Autoimmune Hemolytic Anemia with Thermal Hemolysins

Symptoms of Autoimmune Hemolytic Anemia with Thermal Hemolysins

This form of autoimmune hemolytic anemia, as a rule, begins gradually, in more rare cases, an acute onset is possible, the same as in the agglutinin form. The hemoglobin content is reduced to 40-60 g / l. The patient may be slightly jaundiced, although with this form of jaundice is less than with agglutinin forms of anemia. The spleen is enlarged in almost half of the patients, but this increase is not significant. Also in 50% of cases in patients with enlarged liver. The main feature of the hemolysin form of autoimmune hemolytic anemia is the excretion of black urine. At the same time in the urine reveal a large amount of protein. Hemoglobinuria is observed relatively rarely and not all patients with a hemolysin form of autoimmune hemolytic anemia, but hemosiderin is constantly detected in a number of patients. The level of bilirubin, as a rule, increases slightly, in most cases even is within the normal range.

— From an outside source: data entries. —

(* ===== verification/NormalizedProps.v ===== *)
(** * Properties of normalized outcomes

    Valid outcomes of one plan always compare, the comparison is itself valid, and swapping
    the sides mirrors it; each axis says what it means on the outcomes. *)

From S2P Require Import Prelude.
From S2P Require Export Normalized DocumentProps.
From S2P Require Scenario AppOracle.
From S2P Require Export JsonText.
From S2P Require Scenario AppOracle Digest.
From stdpp Require Import options.

#[global] Open Scope Z_scope.

(** ** Validity *)

(** The three statuses of one side agree with one another. *)
Definition status_ok (eligibility : EligibilityStatus) (projection : ProjectionFidelity) (completion : CompletionStatus) : Prop :=
  (eligibility = EligibilityIneligible ∧ projection = ProjectionFailed ∧ completion = CompletionNotExecuted) ∨
  (eligibility = EligibilityEligible ∧ completion ∈ completionStatuses ∧ completion ≠ CompletionNotExecuted ∧
   projection ∈ [ProjectionExact; ProjectionPartial; ProjectionFailed] ∧
   (projection = ProjectionFailed → completion = CompletionExecutionError)).

Definition commitment_before (l r : NodeCommitment) : Prop := slt (CommitNode l) (CommitNode r).

Definition commitments_ok (nodes : list NodeCommitment) : Prop :=
  StronglySorted commitment_before nodes ∧
  Forall (λ n, validateNodeID (CommitNode n) = true ∧ validateCommitment (CommitCommitment n) = true) nodes.

Definition invariants_ok (values : option (list string)) : Prop := validateInvariantSet values = true.

Record outcome_ok (o : NormalizedOutcome) : Prop := {
  ok_schema : NoSchema o = NormalizedOutcomeSchema;
  ok_digests : digestPattern (NoPlanSHA256 o) = true ∧ digestPattern (NoExecutionSHA256 o) = true;
  ok_adapter : validateAdapterID (NoAdapter o) = true;
  ok_status : status_ok (NoEligibility o) (NoProjection o) (NoCompletion o);
  ok_ineligible : NoEligibility o = EligibilityIneligible →
    items (NoCommitments o) = [] ∧ NoAgree o = false ∧ items (NoCommon o) = [] ∧ items (NoSpecific o) = [];
  ok_commitments : NoCommitments o ≠ None ∧ zlen (items (NoCommitments o)) ≤ maxNormalizedNodes ∧ commitments_ok (items (NoCommitments o));
  ok_agree : NoAgree o = commitmentsAgree (items (NoCommitments o));
  ok_sets : invariants_ok (NoNegotiated o) ∧ invariants_ok (NoCommon o) ∧ invariants_ok (NoSpecific o);
  ok_common : ∀ x, x ∈ items (NoCommon o) → x ∈ items (NoNegotiated o);
  ok_specific : ∀ x, x ∈ items (NoSpecific o) → x ∉ items (NoNegotiated o) }.

Lemma items_sorted values : invariants_ok values → sorted_set (items values).
Proof. intros (l & -> & _ & _ & H)%validateInvariantSet_spec. done. Qed.

#[export] Instance commitment_before_transitive : Transitive commitment_before.
Proof. intros x y z. unfold commitment_before. apply transitivity. Qed.

Lemma validateCommitments_spec previous nodes :
  validateCommitments previous nodes = true ↔
  commitments_ok nodes ∧ match previous with Some p => Forall (λ n, slt p (CommitNode n)) nodes | None => True end.
Proof.
  unfold commitments_ok. revert previous. induction nodes as [|n nodes IH]; intros previous; cbn [validateCommitments].
  { split; [| done]. intros _. split; [split; constructor | by destruct previous]. }
  rewrite !andb_true_iff, IH, Forall_cons.
  assert (StronglySorted commitment_before (n :: nodes) ↔
    StronglySorted commitment_before nodes ∧ Forall (λ m, slt (CommitNode n) (CommitNode m)) nodes) as ->.
  { split; [by inversion 1 | intros []; by constructor]. }
  split.
  - intros (((H1 & H2) & H3) & (H4 & H5) & H6). split; [by split_and! |]. destruct previous as [p|]; [| done].
    assert (slt p (CommitNode n)) as Hp by (unfold slt; by destruct (String.compare p (CommitNode n))).
    apply Forall_cons. split; [done |]. eapply Forall_impl; [exact H6 |]. intros m Hm. by etrans.
  - intros (([H1 H2] & [[H3 H4] H5]) & Hp). split_and!; try done. destruct previous as [p|]; [| done].
    apply Forall_cons in Hp as [Hp _]. unfold slt in Hp. by rewrite Hp.
Qed.

Lemma known_fidelity_spec p : known_fidelity p = true ↔ p ∈ [ProjectionExact; ProjectionPartial; ProjectionFailed].
Proof. unfold known_fidelity. rewrite !orb_true_iff, !String.eqb_eq. set_solver. Qed.

Lemma is_nil_spec {A} (l : list A) : is_nil l = true ↔ l = [].
Proof. by destruct l. Qed.
(** ** Data *)

Record CausalDirective := mkCausalDirective { OperationID : string; SourceIndices : list Z; CdSelection : Selection }.

#[export] Instance CausalDirective_eq_dec : EqDecision CausalDirective.
Proof. solve_decision. Defined.

Record CausalProjectionReport := mkCausalReport {
  CrSchema : string; CrFidelity : ProjectionFidelity; CrDirectives : Z; CrProjected : Z;
  CrAdditional : option (list string); CrUnmatched : option (list CausalDirective) }.

#[export] Instance CausalProjectionReport_eq_dec : EqDecision CausalProjectionReport.
Proof. solve_decision. Defined.

Record CausalReplayEvidence := mkCausalEvidence {
  CeSchema : string; CePlanSHA256 : string; SourceAdapter : Scenario.Adapter; TargetAdapter : Scenario.Adapter;
  CeFallbackSeed : Z; SourceTape : Tape; TargetTape : Tape; SourceOutcome : Outcome.Outcome; TargetOutcome : Outcome.Outcome;
  CeReport : CausalProjectionReport }.

(** ** Contexts *)

Definition boundedOperation (id : string) : bool := negb (String.eqb id "" || (128 <? strlen id) || negb (trimmed (str id))).

(** A bounded set of identifiers, sorted and without repetition. *)
Definition operationSet (ids : list string) : bool := forallb boundedOperation ids && strictlySorted ids.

Sometimes the hemolysin form of the disease is complicated by peripheral venous thrombosis. Possible attacks of abdominal pain associated with thrombosis of small mesenteric vessels.

Diagnosis of Autoimmune Hemolytic Anemia with Thermal Hemolysins

The blood picture in this pathology is often similar to that in agglutinin forms of autoimmune hemolytic anemia. Often a large number of microspherocytes is detected in the blood. The number of leukocytes in most patients is increased, often there is a shift in the leukocyte formula to myelocytes. Platelet count is normal.

Differential diagnosis of the hemolysin form of autoimmune hemolytic anemia is primarily carried out with Markiafau-Michele’s disease.